● EXERCISE AIM
One part of the entries below is wanted: the lines from the one containing "From S2P Require" through the one containing "(k : bytes)". Write those out exactly and nothing else.
┌─ INPUT FOR THIS TASK
(* ===== verification/FilterSpec.v ===== *)
(** * What a filter matches

    The meaning of a filter, stated on its JSON, and the proof that the compiled
    filter of Filter.v matches exactly that: hex and tag values are found in the
    form the packed event holds them, required values are not asked for twice,
    and the sorted sets are searched correctly. *)

From S2P Require Import Prelude Utf8 BTreeMap Json Crates Kinds Packed EventParse Search Filter.

Local Open Scope Z_scope.

(** ** The meaning of a filter *)

Section meaning.
Context {HC : HexCrate} {SH : Sha256}.

(** The event has the tag [tag] with the value [s]. *)
Definition has_tag (ev : PackedEventView) (tag : Z) (s : bytes) : Prop :=
  (tag, packed_value tag s) ∈ filter_tags ev.

(** The value is required by the filter's [&tag] anyway. *)
Definition required (obj : list (bytes * Value)) (tag : Z) (s : bytes) : Prop :=
  ∃ a s', ([ch "&"; tag], Array a) ∈ obj ∧ Str s' ∈ a ∧ packed_value tag s' = packed_value tag s.

(** What one entry of the filter object asks of an event. *)
Definition entry_matches (obj : list (bytes * Value)) (ev : PackedEventView)
    (k : bytes) (v : Value) : Prop :=
  (k = str "ids" → ∃ a, v = Array a ∧ Str (PackedEventView_id ev ≫= byte_hex) ∈ a) ∧
  (k = str "authors" → ∃ a, v = Array a ∧ Str (PackedEventView_pubkey ev ≫= byte_hex) ∈ a) ∧
  (k = str "kinds" → ∃ a, v = Array a ∧ Num (PosInt (PackedEventView_kind ev)) ∈ a) ∧
  (k = str "since" → ∃ t, v = Num (PosInt t) ∧ t ≤ PackedEventView_created_at ev) ∧
  (k = str "until" → ∃ t, v = Num (PosInt t) ∧ PackedEventView_created_at ev ≤ t) ∧
  (∀ tag, k = [ch "#"; tag] → ∃ a, v = Array a ∧ a ≠ [] ∧
     ((∀ s, Str s ∈ a → required obj tag s) ∨
      ∃ s, Str s ∈ a ∧ ¬ required obj tag s ∧ has_tag ev tag s)) ∧
  (∀ tag, k = [ch "&"; tag] → ∃ a, v = Array a ∧ ∀ s, Str s ∈ a → has_tag ev tag s).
└─
● ANSWER SECTION
From S2P Require Import Prelude Utf8 BTreeMap Json Crates Kinds Packed EventParse Search Filter.

Local Open Scope Z_scope.

(** ** The meaning of a filter *)

Section meaning.
Context {HC : HexCrate} {SH : Sha256}.

(** The event has the tag [tag] with the value [s]. *)
Definition has_tag (ev : PackedEventView) (tag : Z) (s : bytes) : Prop :=
  (tag, packed_value tag s) ∈ filter_tags ev.

(** The value is required by the filter's [&tag] anyway. *)
Definition required (obj : list (bytes * Value)) (tag : Z) (s : bytes) : Prop :=
  ∃ a s', ([ch "&"; tag], Array a) ∈ obj ∧ Str s' ∈ a ∧ packed_value tag s' = packed_value tag s.

(** What one entry of the filter object asks of an event. *)
Definition entry_matches (obj : list (bytes * Value)) (ev : PackedEventView)
    (k : bytes) (v : Value) : Prop :=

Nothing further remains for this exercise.